(* ===== verification/ControlInvariants.v ===== *)
(** The invariants of the control-plane store: every record is filed under its
    own identifier, which was issued ([identified]); every reference from one
    map into another is to something that exists ([tenancy]); slugs and
    namespaces are unique ([names]); every team has an owner ([owned]).

    For each map there are two lemmas: where what is in it after a call comes
    from ([_origin]) and what becomes of what was in it ([_fate]). *)

From S2P Require Import Prelude Regexp GoStrings Access ControlModel ControlAccess ControlIdentity ControlAutomation ControlResources ControlGrants ControlSteps ControlFacts.

Open Scope Z_scope.

(** An identifier in use that the call would have issued. *)
Ltac reissued Hn :=
  exfalso; apply Hn; simpl; rewrite ?elem_of_cons;
  first [left; congruence | right; left; congruence | right; right; left; congruence].

Section invariants.
Context `{MapOrder}.
Implicit Types (s : Store) (c : Call) (r : Request) (used : gset string).

(** * Every record is filed under its own identifier *)

Definition filed {A} (used : gset string) (ID : A → string) (m : gmap string A) : Prop :=
  ∀ k a, m !! k = Some a → ID a = k ∧ k ∈ used.

Record identified used s : Prop := {
  id_used : "" ∉ used;
  id_users : filed used u_ID (s_users s);
  id_teams : filed used tm_ID (s_teams s);
  id_projects : filed used p_ID (s_projects s);
  id_environments : filed used e_ID (s_environments s);
  id_applications : filed used ap_ID (s_applications s);
  id_deployments : filed used dp_ID (s_deployments s);
  id_grants : filed used g_ID (s_accessGrants s);
  id_accounts : filed used sa_ID (s_serviceAccounts s);
  id_tokens : filed used tk_ID (s_serviceAccountTokens s);
  id_installations : filed used gi_ID (s_installations s);
}.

*Exercise instructions*: Restate the records exactly. Leave nothing out.

*Response to the task*:
(* ===== verification/ControlInvariants.v ===== *)
(** The invariants of the control-plane store: every record is filed under its
    own identifier, which was issued ([identified]); every reference from one
    map into another is to something that exists ([tenancy]); slugs and
    namespaces are unique ([names]); every team has an owner ([owned]).

    For each map there are two lemmas: where what is in it after a call comes
    from ([_origin]) and what becomes of what was in it ([_fate]). *)

From S2P Require Import Prelude Regexp GoStrings Access ControlModel ControlAccess ControlIdentity ControlAutomation ControlResources ControlGrants ControlSteps ControlFacts.

Open Scope Z_scope.

(** An identifier in use that the call would have issued. *)
Ltac reissued Hn :=
  exfalso; apply Hn; simpl; rewrite ?elem_of_cons;
  first [left; congruence | right; left; congruence | right; right; left; congruence].

Section invariants.
Context `{MapOrder}.
Implicit Types (s : Store) (c : Call) (r : Request) (used : gset string).

(** * Every record is filed under its own identifier *)

Definition filed {A} (used : gset string) (ID : A → string) (m : gmap string A) : Prop :=
  ∀ k a, m !! k = Some a → ID a = k ∧ k ∈ used.

Record identified used s : Prop := {
  id_used : "" ∉ used;
  id_users : filed used u_ID (s_users s);
  id_teams : filed used tm_ID (s_teams s);
  id_projects : filed used p_ID (s_projects s);
  id_environments : filed used e_ID (s_environments s);
  id_applications : filed used ap_ID (s_applications s);
  id_deployments : filed used dp_ID (s_deployments s);
  id_grants : filed used g_ID (s_accessGrants s);
  id_accounts : filed used sa_ID (s_serviceAccounts s);
  id_tokens : filed used tk_ID (s_serviceAccountTokens s);
  id_installations : filed used gi_ID (s_installations s);
}.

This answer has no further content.